O inspetor Fernando ficou alguns momentos a olhar para ele, voltando-se depois para o quadro, desacreditando a evidência de que aquele insubordinado, perante acusações graves, para além de não adiantar qualquer nome, ainda tinha o descaramento de responder com escárnio. Perante a ameaça de mais pancada, Miguel insistiu na sua história e esteve mesmo para adiantar que apenas voltaria a falar quando o seu amigo chegasse.
– Mas que raio de comunista é você?
– Eu sou dos maiores comunistas que existem – respondeu Miguel, absorto na vontade em não deslindar o embuste que havia erigido para livrar a sua princesinha dos guardas.
– Ó senhor guarda, mostre por favor ao meliante o quanto nos aborrece a sua atitude.
Foi com um brilhozinho maléfico nos olhos que o guarda de pernas arqueadas largou sorrateiramente um murro na cabeça de Miguel, que o deixou dorido e zoado. De um momento para o outro, e sem que compreendesse as razões subjacentes, Miguel viu-se de novo alvo de pancada como se fosse um vil criminoso.
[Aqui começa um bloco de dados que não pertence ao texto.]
Fixpoint processTemplate (E : Engine) (fuel : nat) (template : jstring)
    (data : val) : St jstring :=
  match fuel with
  | O => fun h => (OutOfFuel, h)
  | S n => passes E (processTemplate E n) template data
  end.

(** render (lines 97-112). *)
Definition render (E : Engine) (fuel : nat) (templateName : jstring)
    (data : val) : St jstring :=
  fun h =>
    let html :=
      match templates E !! templateName with
      | Some template =>
          if truthy template then
            let m := prop_of h template (js "html") in
            if truthy m then m else template
          else VStr templateName
      | None => VStr templateName
      end in
    match html with
    | VStr s => processTemplate E fuel s data h
    | _ => (Throw, h)
    end.

(** A computation that leaves every cell of the store it starts from as
    it is, and at most adds cells. *)
Definition preserves {A} (m : St A) : Prop :=
  forall h, exists added, snd (m h) = h ++ added.

End StoreModel.

(** The two conversions on a store.  [visiting] holds the addresses of the
    arrays and objects being converted: [Array.prototype.join] writes the
    empty string for an array that is already being joined, and
    [JSON.stringify] throws on a structure that contains itself.  The depth
    bound is never reached with [S (length h)], as the addresses under
    conversion are distinct cells of [h]. *)
Section Conversions.

Context {NO : NumberOps}.

Definition visited (a : nat) (visiting : list nat) : bool :=
  existsb (Nat.eqb a) visiting.

Fixpoint to_string (depth : nat) (visiting : list nat)
    (h : list (@cell NO)) (v : @val NO) : jstring :=
  match v with
  | VUndef => js "undefined"
  | VNull => js "null"
  | VBool true => js "true"
  | VBool false => js "false"
  | VNum n => num_to_string NO n
  | VStr s => s
  | VRef a =>
      match nth_error h a with
      | Some (CObj _) => js "[object Object]"
      | Some (CArr l) =>
          match depth with
          | O => []
          | S d =>
              if visited a visiting then []
              else join_with (js ",")
                     (List.map
                        (fun e => if is_nullish e then []
                                  else to_string d (a :: visiting) h e) l)
          end
      | None => []
      end
  end.

Definition ToString (h : list (@cell NO)) (v : @val NO) : jstring :=
  to_string (S (length h)) [] h v.

Fixpoint sequenceR {A} (rs : list (Res A)) : Res (list A) :=
  match rs with
  | [] => Ok []
  | r :: rs' => a <- r ;;; l <- sequenceR rs' ;;; Ok (a :: l)
  end.

Fixpoint json (depth : nat) (visiting : list nat) (h : list (@cell NO))
    (v : @val NO) : Res (option jstring) :=
  match v with
  | VUndef => Ok None
  | VNull => Ok (Some (js "null"))
  | VBool true => Ok (Some (js "true"))
  | VBool false => Ok (Some (js "false"))
  | VNum n =>
      Ok (Some (if num_finite NO n then num_to_string NO n else js "null"))
  | VStr s => Ok (Some (json_quote s))
  | VRef a =>
      match depth with
      | O => OutOfFuel
      | S d =>
          if visited a visiting then Throw
          else
            match nth_error h a with
            | Some (CArr l) =>
                parts <- sequenceR
                           (List.map
                              (fun e =>
                                 t <- json d (a :: visiting) h e ;;;
                                 Ok (default (js "null") t)) l) ;;;
                Ok (Some (js "[" ++ join_with (js ",") parts ++ js "]"))
            | Some (CObj ps) =>
                parts <- sequenceR
                           (List.map
                              (fun p =>
                                 t <- json d (a :: visiting) h (snd p) ;;;
                                 Ok (match t with
                                     | Some x =>
                                         [json_quote (fst p) ++ js ":" ++ x]
                                     | None => []
                                     end)) ps) ;;;
                Ok (Some (js "{" ++ join_with (js ",") (concat parts)
                          ++ js "}"))
            | None => Ok None
            end
      end
  end.

Definition JSON_stringify (h : list (@cell NO)) (v : @val NO) : Res jstring :=
  t <- json (S (length h)) [] h v ;;; Ok (default [] t).

End Conversions.
End Store.

(** ** Integer numbers

    The numbers that are integers, with the conversions of the language on
    them; [string_to_number] reads the decimal integer numerals.  The
    concrete runs below use no other number. *)
Module IntNumbers.
Local Open Scope Z_scope.

Fixpoint digits_of (fuel : nat) (n : N) (acc : jstring) : jstring :=
  match fuel with
  | O => acc
  | S f =>
      let d := (n mod 10 + 48)%N in
      if (n / 10 =? 0)%N then d :: acc
      else digits_of f (n / 10)%N (d :: acc)
  end.

Definition to_string (z : Z) : jstring :=
  let mag := digits_of (S (N.to_nat (N.log2 (Z.abs_N z)))) (Z.abs_N z) [] in
  if z <? 0 then 45%N :: mag else mag.

Definition read_digits (s : jstring) : option N :=
  match s with
  | [] => None
  | _ =>
      if forallb (fun c => (48 <=? c)%N && (c <=? 57)%N) s
      then Some (fold_left (fun acc d => 10 * acc + (d - 48))%N s 0%N)
      else None
  end.

Definition of_string (s : jstring) : option Z :=
  match s with
  | c :: s' =>
      if (c =? 45)%N then option_map (fun n => - Z.of_N n) (read_digits s')
      else if (c =? 43)%N then option_map Z.of_N (read_digits s')
      else option_map Z.of_N (read_digits s)
  | [] => None
  end.

Definition ops : NumberOps := {|
  num := Z;
  num_truthy := fun z => negb (z =? 0);
  num_to_string := to_string;
  num_finite := fun _ => true;
  num_of_nat := Z.of_nat;
  string_to_number := of_string
|}.
End IntNumbers.

Definition IV : Type := JV IntNumbers.ops.

(** An evaluator with empty registries.  (The constructor also registers
    five default helpers; no run below calls one.) *)
Definition empty_engine : @Engine IntNumbers.ops :=
  {| templates := ∅; helpers := ∅ |}.

(** Data literals for the concrete runs. *)
Definition field (k : string) (v : IV) : list N * IV := (js k, v).

Definition obj (props : list (list N * IV)) : IV := JObj props.

Definition str (s : string) : IV := JStr (js s).

Definition int (z : Z) : IV := @JNum IntNumbers.ops z.

(** A store with the context [{items: [a, b]}] at address 0, the array at
    address 1. *)
Definition store0 : list (@Store.cell IntNumbers.ops) :=
  [Store.CObj [(js "items", Store.VRef 1)];
   Store.CArr [Store.VStr (js "a"); Store.VStr (js "b")]].

Definition empty_store_engine : @Store.Engine IntNumbers.ops :=
  {| Store.templates := ∅; Store.helpers := ∅ |}.

(** ** More of the evaluator *)

Section MoreEvaluator.

Context {NO : NumberOps}.

(** getTemplate (lines 72-74): [Map.prototype.get], which answers
    [undefined] for a name that is not registered. *)
Definition getTemplate (name : jstring) (E : @Engine NO) : JV NO :=
  default JUndef (templates E !! name).

End MoreEvaluator.

(** The text at a position opens a construct of the evaluator: two opening
    braces and then a word character or the block sigil [#].  Every
    expression of the four passes needs this at the position it matches. *)
Definition opens_construct (s : jstring) : bool :=
  match s with
  | c1 :: c2 :: c3 :: _ =>
      char_eqb c1 LBRACE && char_eqb c2 LBRACE
      && (is_word c3 || char_eqb c3 35)
  | _ => false
  end.

(** Text in which no position opens a construct. *)
Fixpoint brace_inert (s : jstring) : bool :=
  match s with
  | [] => true
  | _ :: s' => negb (opens_construct s) && brace_inert s'
  end.


(** A quoted span as a helper call writes it in a template: no quote and
    no closing brace inside. *)
Definition quotable (s : jstring) : bool :=
  forallb not_quote s && forallb not_rbrace s.

Definition quoted (s : jstring) : jstring := QUOTE :: s ++ [QUOTE].

(** The characters of a dotted path. *)
Definition path_char (c : char) : bool := is_word c || char_eqb c DOT.

(** Text without a dollar sign, in which [String.prototype.replace] finds
    no replacement pattern. *)
Definition no_dollar (s : jstring) : bool :=
  forallb (fun c => negb (char_eqb c DOLLAR)) s.

(** What lines 161-163 hand to [replace] for an item, as a string. *)
Definition this_text {NO : NumberOps} (item : JV NO) : jstring :=
  if typeof_object item then JSON_stringify item else ToString item.

(** A loop whose body is the current item. *)
Definition each_this : jstring := js "{{#each items}}{{this}}{{/each}}".

(** ** registerDefaultHelpers (lines 17-57)

    The five helpers of the constructor.  What they call on their
    arguments beyond the conversions above is built into the language:
    upper-casing, the comparison [<=], [substring] and the methods of
    [Date]. *)
Record HelperBuiltins (NO : NumberOps) : Type := {
  (** [s.toUpperCase()]. *)
  toUpperCase : jstring -> jstring;
  (** [a <= b]. *)
  js_le : JV NO -> JV NO -> bool;
  (** [s.substring(0, x)]. *)
  substring_0 : jstring -> JV NO -> jstring;
  (** [new Date(date).toLocaleDateString()]. *)
  date_short : JV NO -> jstring;
  (** [new Date(date).toLocaleDateString('en-US', {year: 'numeric',
      month: 'long', day: 'numeric'})]. *)
  date_long : JV NO -> jstring;
  (** [new Date(date).toISOString()], which throws on an invalid date. *)
  date_iso : JV NO -> Res jstring
}.
Arguments toUpperCase {NO} _ _.
Arguments js_le {NO} _ _ _.
Arguments substring_0 {NO} _ _ _.
Arguments date_short {NO} _ _.
Arguments date_long {NO} _ _.
Arguments date_iso {NO} _ _.

Section DefaultHelpers.

Context {NO : NumberOps} (HB : HelperBuiltins NO).

(** The [i]-th parameter of a call: [undefined] when the call passes fewer
    arguments. *)
Definition arg (i : nat) (args : list (JV NO)) : JV NO := nth i args JUndef.

(** A parameter with a default value, which applies when the argument is
    [undefined]. *)
Definition arg_default (i : nat) (dflt : JV NO) (args : list (JV NO))
  : JV NO :=
  match arg i args with JUndef => dflt | v => v end.

(** Lines 19-32. *)
Definition formatDate (args : list (JV NO)) : Res (JV NO) :=
  let date := arg 0 args in
  let format := arg_default 1 (JStr (js "short")) args in
  if negb (truthy date) then Ok (JStr [])
  else
    match format with
    | JStr f =>
        if jstring_eqb f (js "short") then Ok (JStr (date_short HB date))
        else if jstring_eqb f (js "long") then Ok (JStr (date_long HB date))
        else mapR JStr (date_iso HB date)
    | _ => mapR JStr (date_iso HB date)
    end.

(** Lines 35-38.  Only a string has [charAt]. *)
Definition capitalize (args : list (JV NO)) : Res (JV NO) :=
  let str := arg 0 args in
  if negb (truthy str) then Ok (JStr [])
  else
    match str with
    | JStr (c :: rest) => Ok (JStr (toUpperCase HB [c] ++ rest))
    | _ => Throw
    end.

(** The text of an element in [Array.prototype.join]. *)
Definition element_text (e : JV NO) : jstring :=
  if is_nullish e then [] else ToString e.

(** Lines 41-44. *)
Definition join (args : list (JV NO)) : Res (JV NO) :=
  let separator := arg_default 1 (JStr (js ", ")) args in
  match arg 0 args with
  | JArr arr =>
      Ok (JStr (join_with (ToString separator) (List.map element_text arr)))
  | _ => Ok (JStr [])
  end.

(** Lines 47-51.  Only a string has [substring]. *)
Definition truncate (args : list (JV NO)) : Res (JV NO) :=
  let str := arg 0 args in
  let length := arg_default 1 (JNum (num_of_nat NO 100)) args in
  if negb (truthy str) then Ok (JStr [])
  else if js_le HB (prop_of str (js "length")) length then Ok str
  else
    match str with
    | JStr s => Ok (JStr (substring_0 HB s length ++ js "..."))
    | _ => Throw
    end.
Enquanto, ainda atarantado, tentava deslindar outras possíveis ameaças, à sua frente o inspetor puxou para si a mala, abriu-a e retirou de lá um molho de papéis que colocou sobre a mesa, passando então os olhos na diagonal pelos textos escritos por Tiago Silva para as suas palestras.
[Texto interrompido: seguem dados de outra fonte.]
(** Every event of a run of the script is one of: the first
    [logging.info], [rr.init], [gc.collect], [rr.serve] (in distant mode),
    an event of the streaming part, an event of the finalization. *)
Lemma visualize_dataset_events (P : Event -> Prop) w path ep mode wp ws save od :
  P (LoggingInfo "Starting Rerun") ->
  P (RrInit ("episode_" ++ Py.str_of_int ep) ((mode =? "local") && negb save)) ->
  P GcCollect ->
  ((mode =? "distant") = true -> P (RrServe false wp ws)) ->
  Forall P (trace (stream_episode w path ep)) ->
  Forall P (trace (finalize w ep mode save od)) ->
  Forall P (trace (visualize_dataset w path ep mode wp ws save od)).
Proof.
  intros H1 H2 H3 H4 H5 H6. unfold visualize_dataset.
  apply trace_bind_Forall; [destruct save; [destruct od|]; constructor|intros _].
  apply trace_bind_Forall; [now apply trace_emit_Forall|intros _].
  apply trace_bind_Forall;
    [destruct (negb (Py.str_in mode ["local"; "distant"])); constructor|intros _].
  apply trace_bind_Forall; [now apply trace_emit_Forall|intros _].
  apply trace_bind_Forall; [now apply trace_emit_Forall|intros _].
  apply trace_bind_Forall.
  { destruct (mode =? "distant"); [|constructor]. apply trace_emit_Forall. now apply H4. }
  intros _. apply trace_bind_Forall; [exact H5|intros _; exact H6].
Qed.

Lemma wait_loop_interrupted n :
  wait_loop (S n) (Some n)
  = (repeat (TimeSleep 1) (S n) ++ [Print "Ctrl-C received. Exiting."], Returned tt).
Proof.
  induction n as [|n IH]; [reflexivity|].
  change (wait_loop (S (S n)) (Some (S n)))
    with (emit (TimeSleep 1) ;; wait_loop (S n) (Some n)).
  now rewrite bind_emit, IH.
Qed.

Lemma wait_loop_never_interrupted fuel :
  wait_loop fuel None = (repeat (TimeSleep 1) fuel, Blocked).
Proof.
  induction fuel as [|fuel IH]; [reflexivity|].
  change (wait_loop (S fuel) None) with (emit (TimeSleep 1) ;; wait_loop fuel None).
  now rewrite bind_emit, IH.
Qed.

Lemma serve_until_interrupt_some w n :
  sigint_after w = Some n ->
  serve_until_interrupt w
  = (repeat (TimeSleep 1) (S n) ++ [Print "Ctrl-C received. Exiting."], Returned tt).
Proof.
  intros H. unfold serve_until_interrupt. rewrite H. apply wait_loop_interrupted.
Qed.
– «Os patrões de um estado capitalista apenas servem para sugar os tostões aos trabalhadores. Apenas através de uma revolução profunda podemos ter uma verdadeira pátria social e protetora de quem trabalha, nem que seja pela lei das armas. Isto só se endireita com uma sangria das antigas. Os guardas e inspetores andam por aí a intimidar e a controlar as pessoas…». Diga-me uma coisa, alguma vez o oprimi? – inquiriu o inspetor.
Miguel soergueu o rosto, lenta e febrilmente, olhando-o por um instante e recuando de seguida. Desconhecia o significado da palavra e optou por não arriscar uma resposta objetiva.
– Mas foi você que escreveu isto, ou não? – continuou o inspetor, enrubescido.
– Sim, fui eu. Sabe, se calhar nom ‘tava bom da cabeça nesse dia – confirmou Miguel.
– Você não vale cinco segundos do meu dia. Sargento Costa, faça o favor de levar o dissidente para a sala de processamento que eu já lhe vou fazer a folha. Agora vai ter muito tempo para apurar o juízo!